People return to rubble, ruins
Floodwater, ruined crops and rubble greet those returning back to Daira Din Panah. One of the first areas to be hit by floods in southern Punjab, stagnant water still stands where courtyards used to be.
Naveed Iqbal surveys the damage done to his new house. The courtyard is full of water, and the walls have caved in. “We had already sent the women and children to safer locations,” Iqbal says, recalling the flood that hit on August 2. “The city was flooded within hours. You could see water passing over the roofs of houses at a height of 12 feet.”
Iqbal and his extended family have returned back to Daira Din Panah after living the lives of refugees. They moved from Kot Addu to Muzaffargarh to Chowk Munda.
His brother owned a godown which stocked wheat. The flood water damaged the stocks, and he has lost up to Rs400,000. But they are thankful that their lives were spared, and that they still have a house to return to.
His neighbour, Salma Javed, points out the marks the water left on the walls. “We only packed two or three changes of clothes for the children,” she says, recalling how she left her house when she heard the flood was approaching. “You can’t even think at that time what to take.”

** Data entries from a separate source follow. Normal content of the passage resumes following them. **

(* ===== verification/FbRef.v ===== *)
(** * A concrete FlatBuffers runtime

    An executable instance of [FlatbuffersLib] that satisfies
    [FlatbuffersSpec]: a builder is the list of its finished objects, an
    offset is an index into it, and a finished buffer is the encoding of the
    list and the root.  The fields of a table have the addresses after its
    index, the bytes of all strings, one after the other, those from [2 ^ 31]
    on.  It is the model the interface's theorems are instantiated with, not
    the wire format of the real runtime. *)

From S2P Require Import Prelude Flatbuffers.
From stdpp Require Import countable.
Local Open Scope Z_scope.

#[export] Program Instance fbfield_countable : Countable fbfield :=
  inj_countable'
    (fun f => match f with
              | FByte n => inl (inl n) | FUint32 n => inl (inr n)
              | FUint64 n => inr (inl n) | FRef n => inr (inr n) end)
    (fun x => match x with
              | inl (inl n) => FByte n | inl (inr n) => FUint32 n
              | inr (inl n) => FUint64 n | inr (inr n) => FRef n end) _.
Next Obligation. by intros []. Qed.

#[export] Program Instance fbobj_countable : Countable fbobj :=
  inj_countable'
    (fun o => match o with OBytes s => inl s | OTable l => inr l end)
    (fun x => match x with inl s => OBytes s | inr l => OTable l end) _.
Next Obligation. by intros []. Qed.

(** One byte per bit of the code. *)
Fixpoint pos_to_bytes (p : positive) : bytes :=
  match p with
  | xH => [Byte.x01]
  | xO p => Byte.x00 :: pos_to_bytes p
  | xI p => Byte.x01 :: pos_to_bytes p
  end.

Fixpoint pos_of_bytes (b : bytes) : option positive :=
  match b with
  | [] => None
  | [_] => Some xH
  | x :: b => (if Byte.eqb x Byte.x00 then xO else xI) <$> pos_of_bytes b
  end.

Lemma pos_of_to_bytes p : pos_of_bytes (pos_to_bytes p) = Some p.
Proof.
  induction p as [p IH|p IH|]; [..|done];
    cbn [pos_to_bytes pos_of_bytes]; destruct (pos_to_bytes p) eqn:E;
    try (destruct p; discriminate); by rewrite IH.
Qed.

Record rbuilder := mkRB {
  rb_objs : list fbobj;
  rb_open : option (list (option fbfield));
  rb_size : Z;
  rb_bytes : bytes
}.

Definition rb_heap (objs : list fbobj) (o : Z) : option fbobj :=
  if 0 <? o then objs !! Z.to_nat (o - 1) else None.

Definition rb_parse (buf : bytes) : option (Z * list fbobj) :=
  pos_of_bytes buf ≫= decode.

Definition rb_finished (root : Z) (objs : list fbobj) : bytes :=
  pos_to_bytes (encode (root, objs)).
#[global] Arguments rb_finished : simpl never.

Definition rb_field (t : Table) (v : Z) : option fbfield :=
  match rb_parse (Table_Bytes t) with
  | Some (_, objs) =>
      match rb_heap objs (Table_Pos t) with
      | Some (OTable slots) => mjoin (slots !! Z.to_nat ((v - 4) / 2))
      | _ => None
      end
  | None => None
  end.

(** The bytes of the strings, and the address of the first of them. *)
Definition obj_data (o : fbobj) : bytes := match o with OBytes s => s | OTable _ => [] end.
Definition rb_data (objs : list fbobj) : bytes := mjoin (obj_data <$> objs).
#[global] Arguments rb_data : simpl never.
Definition rb_base : Z := 2 ^ 31.

Definition byte_value (c : Byte.byte) : Z := Z.of_N (Byte.to_N c).

Definition out_of_range {A} : outcome A := Panic "index out of range".

Definition rb_slot (i : Z) (f : fbfield) (isd : bool) (b : rbuilder) : outcome rbuilder :=
  match rb_open b with
  | Some slots => Ret (mkRB (rb_objs b) (Some (set_slot i f isd slots)) (rb_size b) [])
  | None => Panic "must be inside object"
  end.

Definition rb_add (o : fbobj) (n : Z) (b : rbuilder) : Z * rbuilder :=
  (zlength (rb_objs b) + 1, mkRB (rb_objs b ++ [o]) None (rb_size b + n + 1) []).

#[export] Instance FbRef : FlatbuffersLib := {
  GetUOffsetT buf := match rb_parse buf with Some (r, _) => Ret r | None => out_of_range end;
  Table_Offset t vt := Ret (if rb_field t vt is Some _ then vt else 0);
  Table_ByteVector t x :=
    match rb_field t (x - Table_Pos t), rb_parse (Table_Bytes t) with
    | Some (FRef r), Some (_, objs) =>
        match rb_heap objs r with Some (OBytes s) => Ret s | _ => out_of_range end
    | _, _ => out_of_range
    end;
  Table_GetByte t x :=
    if rb_base <=? x then
      match rb_parse (Table_Bytes t) with
      | Some (_, objs) =>
          if rb_data objs !! Z.to_nat (x - rb_base) is Some c then Ret (byte_value c) else out_of_range
      | None => out_of_range
      end
    else match rb_field t (x - Table_Pos t) with Some (FByte n) => Ret n | _ => out_of_range end;
  Table_GetUint32 t x :=
    match rb_field t (x - Table_Pos t) with Some (FUint32 n) => Ret n | _ => out_of_range end;
  Table_GetUint64 t x :=
    match rb_field t (x - Table_Pos t) with Some (FUint64 n) => Ret n | _ => out_of_range end;
  Table_Union t v :=
    match rb_field t v with
    | Some (FRef r) => Ret (mkTable (Table_Bytes t) r) | _ => out_of_range end;
  Builder := rbuilder;
  NewBuilder _ := mkRB [] None 0 [];
  CreateByteString s b :=
    match rb_open b with
    | None => Ret (rb_add (OBytes s) (zlength s) b)
    | Some _ => Panic "must not be nested" end;
  StartObject n b :=
    match rb_open b with
    | None => Ret (mkRB (rb_objs b) (Some (replicate (Z.to_nat n) None)) (rb_size b) [])
    | Some _ => Panic "must not be nested" end;
  PrependByteSlot i x d b := rb_slot i (FByte x) (x =? d) b;
  PrependUint32Slot i x d b := rb_slot i (FUint32 x) (x =? d) b;
  PrependUint64Slot i x d b := rb_slot i (FUint64 x) (x =? d) b;
  PrependUOffsetTSlot i x d b := rb_slot i (FRef x) (x =? d) b;
  EndObject b :=
    match rb_open b with
    | Some slots => Ret (rb_add (OTable slots) 0 b)
    | None => Panic "must be inside object" end;
  Finish root b :=
    Ret (mkRB (rb_objs b) None (rb_size b) (rb_finished root (rb_objs b)));
  FinishedBytes := rb_bytes
}.

(** ** The instance satisfies the specification *)

Definition small_table (o : fbobj) : Prop :=
  match o with OTable sl => (length sl <= 16)%nat | OBytes _ => True end.

Definition rb_wf (b : rbuilder) : Prop :=
  zlength (rb_objs b) + zlength (rb_data (rb_objs b)) <= rb_size b <= fb_capacity /\
  Forall small_table (rb_objs b) /\
  match rb_open b with Some sl => (length sl <= 16)%nat | None => True end.

Lemma rb_heap_last objs o : rb_heap (objs ++ [o]) (zlength objs + 1) = Some o.
Proof.
  unfold rb_heap, zlength. rewrite (proj2 (Z.ltb_lt _ _)) by lia.
  rewrite lookup_app_r by lia.
  by replace (Z.to_nat (Z.of_nat (length objs) + 1 - 1) - length objs)%nat with 0%nat by lia.
Qed.

Lemma rb_heap_app objs o i x : rb_heap objs i = Some x -> rb_heap (objs ++ [o]) i = Some x.
Proof.
  unfold rb_heap. destruct (0 <? i); [|done]. apply lookup_app_l_Some.
Qed.

Lemma rb_heap_range objs i x : rb_heap objs i = Some x -> 0 < i <= zlength objs.
Proof.
  unfold rb_heap, zlength. destruct (Z.ltb_spec 0 i); [|done].
  intros H1%lookup_lt_Some. lia.
Qed.

Lemma rb_small_table objs o slots :
  Forall small_table objs -> rb_heap objs o = Some (OTable slots) -> (length slots <= 16)%nat.
Proof.
  unfold rb_heap. intros Hsm Ho. destruct (0 <? o); [|done]. exact (Forall_lookup_1 _ _ _ _ Hsm Ho).
Qed.

Lemma rb_data_app objs1 objs2 : rb_data (objs1 ++ objs2) = (rb_data objs1 ++ rb_data objs2)%list.
Proof. unfold rb_data. by rewrite fmap_app, join_app. Qed.

Lemma rb_add_spec o n b off b' :
  rb_wf b -> small_table o -> zlength (obj_data o) <= n -> rb_size b + n + fb_overhead <= fb_capacity ->
  rb_add o n b = (off, b') ->
  rb_wf b' /\ rb_open b' = None /\ 0 < off /\ rb_heap (rb_objs b) off = None /\
  rb_heap (rb_objs b') off = Some o /\
  (forall i x, rb_heap (rb_objs b) i = Some x -> rb_heap (rb_objs b') i = Some x) /\
  rb_size b' <= rb_size b + n + fb_overhead.
Proof.
  intros ([H1 H2] & H3 & _) Ho Hn Hc [= <- <-]. unfold fb_overhead in *.
  unfold rb_wf; cbn [rb_objs rb_open rb_size]. split_and!; try done.
  - rewrite rb_data_app. unfold zlength in *. rewrite !length_app. cbn [length].
    replace (rb_data [o]) with (obj_data o) by (unfold rb_data; cbn; by rewrite app_nil_r). lia.
  - pose proof (zlength_nonneg (obj_data o)). lia.
  - apply Forall_app_2; auto.
  - pose proof (zlength_nonneg (rb_objs b)). lia.
  - destruct (rb_heap _ _) eqn:E; [|done]. apply rb_heap_range in E. lia.
  - apply rb_heap_last.
  - intros i x. apply rb_heap_app.
  - lia.
Qed.

Lemma rb_slot_spec i f d b slots :
  rb_wf b -> rb_open b = Some slots ->
  exists b', rb_slot i f d b = Ret b' /\ rb_wf b' /\
    rb_open b' = Some (set_slot i f d slots) /\ rb_objs b' = rb_objs b /\ rb_size b' = rb_size b.
Proof.
  intros (H1 & H2 & H3) Ho. unfold rb_slot. rewrite Ho in *. eexists. split; [done|].
  unfold rb_wf; cbn. split_and!; try done; try lia.
  unfold set_slot. destruct d; [done|]. by rewrite length_insert.
Qed.

Section Finished.
Context (objs : list fbobj) (root : Z).

Lemma rb_parse_encode : rb_parse (rb_finished root objs) = Some (root, objs).
Proof. unfold rb_parse, rb_finished. rewrite pos_of_to_bytes. apply decode_encode. Qed.

Lemma rb_field_at o slots (i : nat) :
  rb_heap objs o = Some (OTable slots) ->
  rb_field (mkTable (rb_finished root objs) o) (4 + 2 * Z.of_nat i) = mjoin (slots !! i).
Proof.
  intros Ho. unfold rb_field. cbn [Table_Bytes Table_Pos].
  rewrite rb_parse_encode, Ho.
  replace (4 + 2 * Z.of_nat i - 4) with (Z.of_nat i * 2) by lia.
  by rewrite Z.div_mul, Nat2Z.id by lia.
Qed.

Lemma rb_slot_reads o slots i :
  zlength objs <= fb_capacity -> (length slots <= 16)%nat ->
  rb_heap objs o = Some (OTable slots) ->
  slot_reads (rb_heap objs) (rb_finished root objs) (fun x => x) o i (slots !! i).
Proof.
  intros Hlen Hs Ho. unfold slot_reads, fb_capacity in *.
  pose proof (rb_field_at o slots i Ho) as Hf.
  destruct (slots !! i) as [[f|]|] eqn:E; cbn in Hf.
  - apply lookup_lt_Some in E. apply rb_heap_range in Ho.
    exists (4 + 2 * Z.of_nat i). cbn -[Z.mul Z.of_nat].
    rewrite (proj2 (Z.leb_gt rb_base (4 + 2 * Z.of_nat i + o))) by (unfold rb_base; lia).
    rewrite Hf. cbn [Table_Pos]. split_and!; [done|lia|lia|].
    replace (4 + 2 * Z.of_nat i + o - o) with (4 + 2 * Z.of_nat i) by lia.
    rewrite Hf. destruct f; try done. split; [|done].
    intros s Hr. fold (rb_parse (rb_finished root objs)). by rewrite rb_parse_encode, Hr.
  - cbn -[Z.mul Z.of_nat]. by rewrite Hf.
  - cbn -[Z.mul Z.of_nat]. by rewrite Hf.
Qed.
End Finished.

Definition rb_buffer (heap : Z -> option fbobj) (root : Z) (buf : bytes) (place : Z -> Z) : Prop :=
  exists objs, buf = rb_finished root objs /\ (forall o, heap o = rb_heap objs o) /\
    (forall o, place o = o) /\ Forall small_table objs /\
    zlength objs + zlength (rb_data objs) <= fb_capacity.

#[export] Program Instance FbRefSpec : FlatbuffersSpec FbRef := {
  fb_wf := rb_wf;
  fb_heap b := rb_heap (rb_objs b);
  fb_open := rb_open;
  fb_size := rb_size;
  fb_buffer := rb_buffer
}.
Next Obligation.
  intros n Hn. cbn. split_and!; [|done|done]. unfold rb_wf, fb_capacity. cbn [rb_objs rb_size rb_open].
  change (zlength (rb_data [])) with 0. change (zlength (@nil fbobj)) with 0.
  split_and!; [lia|lia|constructor|done].
Qed.
Next Obligation.
  intros s b Hw Ho Hc. cbn. rewrite Ho.
  destruct (rb_add (OBytes s) (zlength s) b) as [off b'] eqn:E.
  exists off, b'. split; [done|]. by eapply rb_add_spec.
Qed.
Next Obligation.
  intros n b Hw Ho Hn. cbn. rewrite Ho. eexists. split; [done|]. cbn.
  split_and!; try done. destruct Hw as (H1 & H2 & _). split_and!; cbn; try done; try lia.
  rewrite length_replicate. lia.
Qed.
Next Obligation.
  intros i x d b slots Hw Ho Hi Hc. cbn. unfold fb_overhead.
  split_and!; intros _;
    match goal with |- context [rb_slot i ?f ?e b] =>
      destruct (rb_slot_spec i f e b slots Hw Ho) as (b' & E & Hw' & Ho' & Hob & Hs) end;
    exists b'; rewrite Hob; split_and!; try done; lia.
Qed.
Next Obligation.
  intros b slots Hw Ho Hc. cbn. rewrite Ho.
  destruct (rb_add (OTable slots) 0 b) as [off b'] eqn:E.
  exists off, b'. split; [done|].
  assert (small_table (OTable slots)) by (destruct Hw as (_ & _ & H); by rewrite Ho in H).
  destruct (rb_add_spec (OTable slots) 0 b off b') as (? & ? & ? & ? & ? & ? & ?); try done; [lia|].
  split_and!; try done. lia.
Qed.
Next Obligation.
  intros root b (H1 & H2 & H3) Ho Hr Hc. eexists _, (fun x => x). split; [done|].
  exists (rb_objs b). split_and!; try done. lia.
Qed.
Next Obligation.
  intros heap root buf place (objs & -> & _ & Hp & _). split.
  - unfold rb_finished. by destruct (encode _).
  - cbn. fold (rb_parse (rb_finished root objs)). by rewrite rb_parse_encode, Hp.
Qed.
Next Obligation.
  intros heap root buf place o (objs & -> & Hh & Hp & _ & Hsz) [x Hx]. rewrite Hh in Hx. rewrite Hp.
  apply rb_heap_range in Hx. pose proof (zlength_nonneg (rb_data objs)). unfold fb_capacity in *. lia.
Qed.
Next Obligation.
  intros heap root buf place o slots i (objs & -> & Hh & Hp & Hsm & Hsz) Ho. rewrite Hh in Ho.
  pose proof (rb_small_table _ _ _ Hsm Ho) as Hi. pose proof (zlength_nonneg (rb_data objs)).
  pose proof (rb_slot_reads objs root o slots i ltac:(lia) Hi Ho) as Hr.
  unfold slot_reads in *. rewrite Hp. destruct (slots !! i) as [[f|]|]; [|done..].
  destruct Hr as (v & E & Hv & Hb & Hf). exists v. split_and!; try done.
  destruct f; try done. rewrite Hp. destruct Hf as [Hf Hu]. split; [|done].
  intros s. rewrite Hh. apply Hf.
Qed.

As a mother, she says, she was terrified for her children. Javed wipes away tears with her dupatta and says, “Even though we have lost earnings, at least we can still sit in our home and eat an honest meal of daal roti. So many cannot even do that.”
The challenges of reconstruction and rehabilitation are complicated. Residents of Daira Din Panah have lost millions because of damage done to their property and crops. They are not in a position to start rebuilding, and the area’s infrastructure is in tatters.
Displaced people are still scrambling for relief goods, having lost everything that they owned. Those who once led comfortable lives have been left impoverished.
“I had Rs25,000 when I left the house,” Iqbal says. “When I came back, I only had Rs4,000. All of my money has been spent in transporting the family to safer locations, but at least they are safe now.”
As people return to Daira Din Panah, they bring with them the ailments they have picked up in crowded relief camps, specifically diarrhoea and heat rash. But the local hospital, according to residents, is still full of ankle-deep water.
Iqbal does not know what the future holds. “Now only God will rebuild this house,” he says. “We are not in a position to do so.”
Published in The Express Tribune, August 24th, 2010.